Miracor s’installera plus précisément à Awans, sur l’ancien site Kone. Elle sera de la sorte la première société du secteur thérapeutique à prendre ses quartiers dans ce zoning. Une quinzaine de personnes devraient être transférées d’Autriche vers la nouvelle implantation. Le CEO prévoit d’engager dans les trois prochaines années une douzaine de collaborateurs supplémentaires, majoritairement des profils scientifiques ou techniques.

Wallonie, terre d’accueil

Mais pourquoi avoir choisi le bassin liégeois? "Différentes opportunités ont été examinées", conclut Olivier Delporte.
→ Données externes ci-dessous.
Lemma Pack_advances_cursor_over_written_bytes_witness :
  let dst' := fst (@Pack Z counter_generator 4 2 16 example_src example_dst 3 0) in
  pos dst' = pos example_dst + Z.quot (2 * 16) kCellDepth * kCellSize
  /\ Z.of_nat (size (buf dst'))
     = Z.of_nat (size (buf example_dst)) + Z.quot (2 * 16) kCellDepth * kCellSize.
Proof.
  destruct (@Pack_advances_cursor_over_written_bytes Z counter_generator
              4 2 16 example_src example_dst 3 0) as (E & _ & _ & _ & S).
  - lia.
  - lia.
  - reflexivity.
  - intros o _. reflexivity.
  - split; [exact E | exact S].
Defined.

(** ** The order of the sub-tiles *)

Lemma fold_left_snoc_map {A B} (f : B -> A) (l : list B) (acc : list A) :
  fold_left (fun acc x => acc ++ [f x]) l acc = acc ++ map f l.
Proof.
  revert acc; induction l as [|x l IH]; intros acc; simpl.
  - now rewrite app_nil_r.
  - rewrite IH, <- app_assoc. reflexivity.
Qed.

Lemma fold_left_app_flat_map {A B} (f : B -> list A) (l : list B) (acc : list A) :
  fold_left (fun acc x => acc ++ f x) l acc = acc ++ flat_map f l.
Proof.
  revert acc; induction l as [|x l IH]; intros acc; simpl.
  - now rewrite app_nil_r.
  - rewrite IH, <- app_assoc. reflexivity.
Qed.

Lemma iteration_order_eq kCells kRegisterSize :
  iteration_order kCells kRegisterSize
  = flat_map (fun s : nat =>
                map (fun k : nat => (8 * Z.of_nat s, 4 * Z.of_nat k))
                    (seq 0 (Z.to_nat kCells)))
             (seq 0 (n_strips kRegisterSize)).
Proof.
  unfold iteration_order. rewrite Pack_outer_loop.
  rewrite (fold_left_pointwise _
             (fun acc s => acc ++ map (fun k : nat => (8 * Z.of_nat s, 4 * Z.of_nat k))
                                      (seq 0 (Z.to_nat kCells)))).
  - apply (fold_left_app_flat_map _ _ []).
  - intros acc s. rewrite Pack_inner_loop. apply fold_left_snoc_map.
Qed.

Lemma visit_index_strip_order kCells c1 d1 c2 d2 :
  0 <= c1 < kKernelWidth kCells -> 0 <= c2 < kKernelWidth kCells ->
  0 <= d1 -> 0 <= d2 ->
  strip_order depth_step c1 d1 c2 d2 ->
  (visit_index kCells c1 d1 < visit_index kCells c2 d2)%nat.
Proof.
  unfold kKernelWidth, kCellWidth, strip_order, depth_step, kCellWidth, visit_index.
  intros Hc1 Hc2 Hd1 Hd2 Hord.
  assert (H1 : 0 <= d1 / 8) by euclid. assert (H2 : 0 <= d2 / 8) by euclid.
  assert (K1 : 0 <= c1 / 4 < kCells) by euclid.
  assert (K2 : 0 <= c2 / 4 < kCells) by euclid.
  assert (R1 : 0 <= 8 * ((d1 mod 8) / 2) + 2 * (c1 mod 4) + d1 mod 2 < 32) by euclid.
  assert (R2 : 0 <= 8 * ((d2 mod 8) / 2) + 2 * (c2 mod 4) + d2 mod 2 < 32) by euclid.
  set (s1 := d1 / 8) in *. set (s2 := d2 / 8) in *.
  set (k1 := c1 / 4) in *. set (k2 := c2 / 4) in *.
  apply Z2Nat.inj_lt; [nia | nia |].
  assert (s1 * kCells + k1 < s2 * kCells + k2) by (destruct Hord; nia).
  lia.
Qed.

(** C4, with the depth step of the code: the depth extent is cut into
    strips of [depth_step] = 8 consecutive depth positions.  The loops reach the
    sub-tiles strip after strip in increasing depth and, inside a strip,
    column group after column group in increasing column; and of two
    positions of the block the one that comes first in that order has its
    byte visited, that is requantized and given its offset, first. *)
Theorem Pack_visits_strips_of_eight_in_order
    {Gen : Type} `{!ScalarRoundingOffsetGenerator Gen}
    (kBits kCells kRegisterSize : Z) (src : SideMap) (dst : PackedSideBlock)
    (start_width : Z) (g : Gen) (c1 d1 c2 d2 : Z) :
  0 <= c1 < kKernelWidth kCells -> 0 <= d1 < depth_extent kRegisterSize ->
  0 <= c2 < kKernelWidth kCells -> 0 <= d2 < depth_extent kRegisterSize ->
  strip_order depth_step c1 d1 c2 d2 ->
  let dst' := fst (Pack kBits kCells kRegisterSize src dst start_width g) in
  iteration_order kCells kRegisterSize
  = flat_map (fun s : nat =>
                map (fun k : nat => (depth_step * Z.of_nat s, kCellWidth * Z.of_nat k))
                    (seq 0 (Z.to_nat kCells)))
             (seq 0 (n_strips kRegisterSize))
  /\ buf dst' !! (pos dst + dst_offset kCells c1 d1)
     = Some (requantized kBits g (visit_index kCells c1 d1) (src_at src c1 d1))
  /\ buf dst' !! (pos dst + dst_offset kCells c2 d2)
     = Some (requantized kBits g (visit_index kCells c2 d2) (src_at src c2 d2))
  /\ (visit_index kCells c1 d1 < visit_index kCells c2 d2)%nat.
Proof.
  intros Hc1 Hd1 Hc2 Hd2 Hord dst'.
  split; [apply iteration_order_eq|].
  split; [subst dst'; now rewrite Pack_byte|].
  split; [subst dst'; now rewrite Pack_byte|].
  apply visit_index_strip_order; (assumption || lia).
Qed.

Lemma Pack_visits_strips_of_eight_in_order_witness :
  iteration_order 2 16 = [(0, 0); (0, 4); (8, 0); (8, 4)]
  /\ (visit_index 2 0 4 < visit_index 2 4 0)%nat.
Proof.
  destruct (@Pack_visits_strips_of_eight_in_order Z counter_generator
              4 2 16 example_src example_dst 3 0 0 4 4 0)
    as (E & _ & _ & L).
  - unfold kKernelWidth, kCellWidth. lia.
  - vm_compute. split; [discriminate | reflexivity].
  - unfold kKernelWidth, kCellWidth. lia.
  - vm_compute. split; [discriminate | reflexivity].
  - right. vm_compute. split; reflexivity.
  - split; [exact E | exact L].
Defined.

(** C4 with strips of 4 depth positions fails: with two column groups,
    position (column 4, depth 0) comes before (column 0, depth 4) when the
    strips have 4 depth positions, yet [Pack] visits the byte of (0, 4) as
    its 17th and that of (4, 0) as its 33rd.  On a source of ones at bit depth
    1, with the generator that rounds up at its 17th draw only, the one
    byte that comes out as 1 is that of (column 0, depth 4); and the outer
    loop starts its strips at depths 0 and 8. *)
Lemma Pack_strips_of_four_counterexample :
  let dst' := fst (@Pack Z (marker_generator 16) 1 2 16 ones_src example_dst 0 0) in
  strip_order 4 4 0 0 4
  /\ ~ (visit_index 2 4 0 < visit_index 2 0 4)%nat
  /\ buf dst' !! (pos example_dst + dst_offset 2 0 4) = Some 1
  /\ buf dst' !! (pos example_dst + dst_offset 2 4 0) = Some 0
  /\ iteration_order 2 16 = [(0, 0); (0, 4); (8, 0); (8, 4)].
Proof.
  cbv zeta. split; [left; vm_compute; reflexivity|].
  split; [vm_compute; lia|].
  repeat split; vm_compute; reflexivity.
Qed.

(** ** Determinism *)

Section Determinism.
Context {Gen : Type} `{!ScalarRoundingOffsetGenerator Gen}.
Variables (kBits kCells kRegisterSize : Z) (src1 src2 : SideMap).

Hypothesis same_block : forall c d,
  0 <= c < kKernelWidth kCells -> 0 <= d < depth_extent kRegisterSize ->
  src_at src1 c d = src_at src2 c d.

Lemma packed_group_same_block (g : Gen) (s k j : nat) :
  (s < n_strips kRegisterSize)%nat -> (k < Z.to_nat kCells)%nat -> (j < 4)%nat ->
  packed_group kBits src1 g (4 * Z.of_nat k) (8 * Z.of_nat s) j
  = packed_group kBits src2 g (4 * Z.of_nat k) (8 * Z.of_nat s) j.
Proof.
  intros Hs Hk Hj. unfold packed_group. apply map_ext_in.
  intros i Hi. apply in_seq in Hi. unfold packed_byte. f_equal.
  pose proof (Nat.div_mod_eq i 2). pose proof (Nat.mod_upper_bound i 2 ltac:(lia)).
  apply same_block.
  - unfold kKernelWidth, kCellWidth. lia.
  - unfold depth_extent. lia.
Qed.

Lemma cell_lane_sum_same_block (g : Gen) (s k w : nat) :
  (s < n_strips kRegisterSize)%nat -> (k < Z.to_nat kCells)%nat ->
  cell_lane_sum (packed_group kBits src1 g (4 * Z.of_nat k) (8 * Z.of_nat s)) w
  = cell_lane_sum (packed_group kBits src2 g (4 * Z.of_nat k) (8 * Z.of_nat s)) w.
Proof.
  intros Hs Hk. unfold cell_lane_sum.
  rewrite !(packed_group_same_block g s k) by (assumption || lia).
  reflexivity.
Qed.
"Nous avons très régulièrement des visiteurs américains et nous voulions être géographiquement proches de Zaventem et de Düsseldorf."
Olivier Delporte

"Nous avons eu un support très positif de ce que j’appelle ‘l’écosystème belge et wallon’ pour les biotechs et des medtechs en développement. Cet environnement fait de la Belgique et de la Wallonie une terre d’accueil très intéressante pour installer une start-up comme la nôtre. Au départ, l’I-tech Incubator de Gosselies nous a beaucoup aidés et orientés vers les acteurs clés. Si nous avons choisi plus précisément Liège, c’est parce que nous serons à l’intersection des autoroutes avec des accès vers l’Allemagne et les Pays-Bas. Et pas trop loin de Zaventem, de Gosselies et de Bierset. Nous avons très régulièrement des visiteurs américains et nous voulions être géographiquement proches de Zaventem et de Düsseldorf."